(** X6. POST /api/pickups either leaves the world alone or calls the
    [create_pickup] procedure once, for a caller with a bearer token, with a
    non-empty address and time slot that carry no white space at their
    ends, a non-empty items array and coordinates that are numbers or
    null. An error of the procedure is answered 400 or 501 and starts no
    dispatch; its data is answered 201 with that id, and a dispatch for
    exactly that id is started when the id is truthy. *)
Theorem create_calls_rpc_with_clean_args (e : env) (req : request)
    (w : world) :
  let out := Pickups.create e req w in
  let args := CreateArgs.of_request e req in
  let r := create_pickup e args (emit (CallCreatePickup args) w) in
  (out.2 = w /\ code out.1 <> 201%nat)
  \/ (CreateArgs.clean args
      /\ JS.truthy (bearer e) = true
      /\ match r.1 with
         | RpcError _ =>
             out.2 = r.2 /\ (code out.1 = 400%nat \/ code out.1 = 501%nat)
         | RpcData id =>
             out.1 = success 201 [("pickupId", id)]
             /\ out.2 = if JS.truthy id then emit (SpawnDispatch id) r.2
                        else r.2
         end).
Proof.
  intros out args r. subst out r. unfold Pickups.create.
  destruct (Pickups.validatePickupBody (host e) (body req)) eqn:Hvalid;
    [left; split; [reflexivity | discriminate] |].
  destruct (JS.truthy (bearer e)) eqn:Hjwt; simpl;
    [| left; split; [reflexivity | discriminate]].
  destruct (anon_client_error e);
    [left; split; [reflexivity | discriminate] |].
  right. split; [exact (valid_body_clean e req Hvalid) |].
  split; [reflexivity |].
  fold (CreateArgs.of_request e req). fold args.
  destruct (create_pickup e args (emit (CallCreatePickup args) w))
    as [[id | message] w']; simpl.
  - split; reflexivity.
  - destruct (JS.test_ci _ _ || JS.test_ci _ _); simpl; split; auto.
Qed.

(** ** Customer routes write one pickup *)

Lemma find_vendor_worlds (e : env) (req : request) (w : world) :
  let id := Pickups.route_id e req in
  let out := Pickups.find_vendor e req w in
  (out.2 = w /\ code out.1 <> 200%nat)
  \/ (exists p : pickup,
         Pickups.select_owned e id w = Some p
         /\ Lifecycle.retry_refused (status p) = false
         /\ code out.1 = 200%nat
         /\ out.2
            = emit (SpawnDispatch (JS.Str id))
                (Pickups.stop_dispatch e id
                   (Pickups.update_pickup e 1 id Pickups.reset_offer w))).
Proof.
  intros id out. subst out. unfold Pickups.find_vendor. fold id.
  destruct (JS.truthy (bearer e)); simpl;
    [| left; split; [reflexivity | discriminate]].
  destruct (String.eqb id ""); [left; split; [reflexivity | discriminate] |].
  destruct (anon_client_error e);
    [left; split; [reflexivity | discriminate] |].
  destruct (fault e 0); [left; split; [reflexivity | discriminate] |].
  destruct (Pickups.select_owned e id w) as [owned |];
    [| left; split; [reflexivity | discriminate]].
  rewrite retry_test_by_status.
  destruct (Lifecycle.retry_refused (status owned)) eqn:Hs;
    [left; split; [reflexivity | discriminate] |].
  destruct (service_client_error e);
    [left; split; [reflexivity | discriminate] |].
  right. exists owned. repeat split. exact Hs.
Qed.

Lemma cancel_worlds (e : env) (req : request) (w : world) :
  let id := Pickups.route_id e req in
  let out := Pickups.cancel e req w in
  (out.2 = w /\ code out.1 <> 200%nat)
  \/ (exists p : pickup,
         Pickups.select_owned e id w = Some p
         /\ status p <> COMPLETED
         /\ code out.1 = 200%nat
         /\ out.2
            = Pickups.stop_dispatch e id
                (Pickups.update_pickup e 1 id
                   (Pickups.mark_cancelled (now e)) w)).
Proof.
  intros id out. subst out. unfold Pickups.cancel. fold id.
  destruct (JS.truthy (bearer e)); simpl;
    [| left; split; [reflexivity | discriminate]].
  destruct (String.eqb id ""); [left; split; [reflexivity | discriminate] |].
  destruct (anon_client_error e);
    [left; split; [reflexivity | discriminate] |].
  destruct (fault e 0); [left; split; [reflexivity | discriminate] |].
  destruct (Pickups.select_owned e id w) as [owned |];
    [| left; split; [reflexivity | discriminate]].
  rewrite cancel_test_by_status.
  destruct (bool_decide_reflect (status owned = COMPLETED));
    [left; split; [reflexivity | discriminate] |].
  destruct (service_client_error e);
    [left; split; [reflexivity | discriminate] |].
  right. exists owned. repeat split. assumption.
Qed.

Lemma only_pickup_refl (id : string) (w : world) : Frame.only_pickup id w w.
Proof.
  unfold Frame.only_pickup. split; [reflexivity |]. split; [reflexivity |].
  split; [| repeat split]. intros p p' Hp Hp'.
  assert (p' = p) by congruence. subst p'. repeat split.
Qed.

Lemma customer_write_framed (e : env) (id : string) (f : pickup -> pickup)
    (w : world) :
  Frame.keeps_identity f ->
  Frame.only_pickup id w
    (Pickups.stop_dispatch e id (Pickups.update_pickup e 1 id f w)).
Proof.
  intros Hf.
  assert (Hstop : forall w0 : world,
             pickups (Pickups.stop_dispatch e id w0) = pickups w0
             /\ rejections (Pickups.stop_dispatch e id w0) = rejections w0
             /\ scrap_rates (Pickups.stop_dispatch e id w0) = scrap_rates w0
             /\ vendor_backends (Pickups.stop_dispatch e id w0)
                = vendor_backends w0).
  { intros w0. unfold Pickups.stop_dispatch.
    destruct (exposes_internal e); [| repeat split].
    destruct (dispatchState w0 !! id) as [[c [h |] g] |]; repeat split. }
  unfold Frame.only_pickup.
  destruct (Hstop (Pickups.update_pickup e 1 id f w)) as (-> & -> & -> & ->).
  fold (Frame.only_pickup id w (Pickups.update_pickup e 1 id f w)).
  unfold Pickups.update_pickup.
  destruct (fault e 1); [apply only_pickup_refl |].
  unfold Frame.only_pickup. simpl.
  split; [apply dom_alter_L |].
  split; [intros id' Hne; apply lookup_alter_ne; congruence |].
  split; [| repeat split].
  intros p p' Hp. rewrite lookup_alter_eq, Hp. simpl.
  intros [= <-]. apply Hf.
Qed.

PROBLEM DESCRIPTION
Look above for the line that contains "Lemma only_pickup_refl (id". Starting there, transcribe every line exactly until you have copied the line that contains "unfold Pickups.update_pickup.".

ANSWER TO THIS PROBLEM
Lemma only_pickup_refl (id : string) (w : world) : Frame.only_pickup id w w.
Proof.
  unfold Frame.only_pickup. split; [reflexivity |]. split; [reflexivity |].
  split; [| repeat split]. intros p p' Hp Hp'.
  assert (p' = p) by congruence. subst p'. repeat split.
Qed.

Lemma customer_write_framed (e : env) (id : string) (f : pickup -> pickup)
    (w : world) :
  Frame.keeps_identity f ->
  Frame.only_pickup id w
    (Pickups.stop_dispatch e id (Pickups.update_pickup e 1 id f w)).
Proof.
  intros Hf.
  assert (Hstop : forall w0 : world,
             pickups (Pickups.stop_dispatch e id w0) = pickups w0
             /\ rejections (Pickups.stop_dispatch e id w0) = rejections w0
             /\ scrap_rates (Pickups.stop_dispatch e id w0) = scrap_rates w0
             /\ vendor_backends (Pickups.stop_dispatch e id w0)
                = vendor_backends w0).
  { intros w0. unfold Pickups.stop_dispatch.
    destruct (exposes_internal e); [| repeat split].
    destruct (dispatchState w0 !! id) as [[c [h |] g] |]; repeat split. }
  unfold Frame.only_pickup.
  destruct (Hstop (Pickups.update_pickup e 1 id f w)) as (-> & -> & -> & ->).
  fold (Frame.only_pickup id w (Pickups.update_pickup e 1 id f w)).
  unfold Pickups.update_pickup.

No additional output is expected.